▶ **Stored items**
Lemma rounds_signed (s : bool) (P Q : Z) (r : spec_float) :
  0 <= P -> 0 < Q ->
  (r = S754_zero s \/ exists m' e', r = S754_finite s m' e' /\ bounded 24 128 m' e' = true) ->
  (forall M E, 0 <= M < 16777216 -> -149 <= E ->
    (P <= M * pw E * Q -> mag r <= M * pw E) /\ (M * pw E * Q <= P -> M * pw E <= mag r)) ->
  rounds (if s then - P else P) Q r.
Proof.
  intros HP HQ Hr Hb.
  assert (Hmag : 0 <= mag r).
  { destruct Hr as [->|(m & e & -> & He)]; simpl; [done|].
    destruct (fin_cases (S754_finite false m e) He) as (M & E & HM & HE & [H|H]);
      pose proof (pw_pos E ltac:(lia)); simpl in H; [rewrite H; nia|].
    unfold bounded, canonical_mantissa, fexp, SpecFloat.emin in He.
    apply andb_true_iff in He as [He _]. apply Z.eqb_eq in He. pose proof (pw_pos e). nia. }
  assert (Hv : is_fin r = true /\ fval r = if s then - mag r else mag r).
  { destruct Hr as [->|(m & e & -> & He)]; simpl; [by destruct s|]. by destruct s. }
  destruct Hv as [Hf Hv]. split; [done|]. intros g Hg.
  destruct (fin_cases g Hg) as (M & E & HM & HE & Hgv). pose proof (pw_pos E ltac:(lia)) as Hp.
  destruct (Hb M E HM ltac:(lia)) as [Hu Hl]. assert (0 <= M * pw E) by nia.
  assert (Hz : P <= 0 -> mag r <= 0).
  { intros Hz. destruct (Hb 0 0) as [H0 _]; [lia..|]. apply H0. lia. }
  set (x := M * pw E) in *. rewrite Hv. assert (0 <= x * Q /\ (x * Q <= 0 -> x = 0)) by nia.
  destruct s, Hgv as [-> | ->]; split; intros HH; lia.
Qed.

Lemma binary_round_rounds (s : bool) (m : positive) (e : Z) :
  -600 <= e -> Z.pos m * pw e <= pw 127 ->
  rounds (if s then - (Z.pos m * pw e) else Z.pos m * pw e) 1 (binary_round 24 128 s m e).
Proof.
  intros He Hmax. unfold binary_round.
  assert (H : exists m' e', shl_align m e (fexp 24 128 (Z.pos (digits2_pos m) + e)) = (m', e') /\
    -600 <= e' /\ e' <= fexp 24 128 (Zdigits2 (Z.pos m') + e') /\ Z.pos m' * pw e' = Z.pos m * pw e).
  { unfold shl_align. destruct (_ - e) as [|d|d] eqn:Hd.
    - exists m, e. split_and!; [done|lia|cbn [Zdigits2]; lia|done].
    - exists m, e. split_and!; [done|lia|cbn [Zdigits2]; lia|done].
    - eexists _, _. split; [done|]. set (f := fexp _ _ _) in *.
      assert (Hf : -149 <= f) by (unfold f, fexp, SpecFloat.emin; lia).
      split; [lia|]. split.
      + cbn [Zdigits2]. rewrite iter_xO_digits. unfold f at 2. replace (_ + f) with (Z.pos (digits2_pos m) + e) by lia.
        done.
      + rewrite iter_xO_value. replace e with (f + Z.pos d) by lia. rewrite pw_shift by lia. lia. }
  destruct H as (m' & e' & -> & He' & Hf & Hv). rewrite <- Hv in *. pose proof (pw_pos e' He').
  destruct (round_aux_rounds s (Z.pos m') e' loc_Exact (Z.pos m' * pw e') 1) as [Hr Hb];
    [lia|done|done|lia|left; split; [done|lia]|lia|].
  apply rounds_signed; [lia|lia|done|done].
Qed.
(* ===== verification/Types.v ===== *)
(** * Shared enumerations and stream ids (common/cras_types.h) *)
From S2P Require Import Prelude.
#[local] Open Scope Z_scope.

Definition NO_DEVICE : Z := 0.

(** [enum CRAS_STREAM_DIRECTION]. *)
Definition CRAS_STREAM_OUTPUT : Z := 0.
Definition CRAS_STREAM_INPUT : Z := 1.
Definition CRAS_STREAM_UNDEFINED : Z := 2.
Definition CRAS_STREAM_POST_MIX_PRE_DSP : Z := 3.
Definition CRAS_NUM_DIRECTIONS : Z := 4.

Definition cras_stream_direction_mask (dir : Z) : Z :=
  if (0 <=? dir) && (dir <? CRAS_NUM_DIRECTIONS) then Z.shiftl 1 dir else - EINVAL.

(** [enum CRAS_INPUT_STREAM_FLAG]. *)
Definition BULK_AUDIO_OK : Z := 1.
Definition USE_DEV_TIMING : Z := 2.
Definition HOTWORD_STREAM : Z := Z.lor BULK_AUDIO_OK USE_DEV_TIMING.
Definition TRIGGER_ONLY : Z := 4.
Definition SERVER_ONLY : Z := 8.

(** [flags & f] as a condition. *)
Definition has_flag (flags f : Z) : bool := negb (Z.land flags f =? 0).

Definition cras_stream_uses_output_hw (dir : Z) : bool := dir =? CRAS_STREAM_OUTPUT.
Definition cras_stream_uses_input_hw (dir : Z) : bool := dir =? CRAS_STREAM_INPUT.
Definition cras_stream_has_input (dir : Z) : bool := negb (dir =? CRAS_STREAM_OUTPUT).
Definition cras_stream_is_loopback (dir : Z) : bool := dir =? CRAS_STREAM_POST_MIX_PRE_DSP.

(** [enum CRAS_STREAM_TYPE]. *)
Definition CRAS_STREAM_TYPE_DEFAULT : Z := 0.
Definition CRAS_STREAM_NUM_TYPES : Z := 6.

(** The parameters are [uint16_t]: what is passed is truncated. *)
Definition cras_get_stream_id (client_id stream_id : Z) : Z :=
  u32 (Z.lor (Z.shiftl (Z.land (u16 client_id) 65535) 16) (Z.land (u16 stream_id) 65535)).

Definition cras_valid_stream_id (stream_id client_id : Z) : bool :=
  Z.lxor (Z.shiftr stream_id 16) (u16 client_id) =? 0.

▶ **Task objective**
Taking the entries above, print exactly the lines starting at the line with "(forall M E, 0" and ending at the line with "destruct (fin_cases g", both included.

▶ **Solution**
  (forall M E, 0 <= M < 16777216 -> -149 <= E ->
    (P <= M * pw E * Q -> mag r <= M * pw E) /\ (M * pw E * Q <= P -> M * pw E <= mag r)) ->
  rounds (if s then - P else P) Q r.
Proof.
  intros HP HQ Hr Hb.
  assert (Hmag : 0 <= mag r).
  { destruct Hr as [->|(m & e & -> & He)]; simpl; [done|].
    destruct (fin_cases (S754_finite false m e) He) as (M & E & HM & HE & [H|H]);
      pose proof (pw_pos E ltac:(lia)); simpl in H; [rewrite H; nia|].
    unfold bounded, canonical_mantissa, fexp, SpecFloat.emin in He.
    apply andb_true_iff in He as [He _]. apply Z.eqb_eq in He. pose proof (pw_pos e). nia. }
  assert (Hv : is_fin r = true /\ fval r = if s then - mag r else mag r).
  { destruct Hr as [->|(m & e & -> & He)]; simpl; [by destruct s|]. by destruct s. }
  destruct Hv as [Hf Hv]. split; [done|]. intros g Hg.
  destruct (fin_cases g Hg) as (M & E & HM & HE & Hgv). pose proof (pw_pos E ltac:(lia)) as Hp.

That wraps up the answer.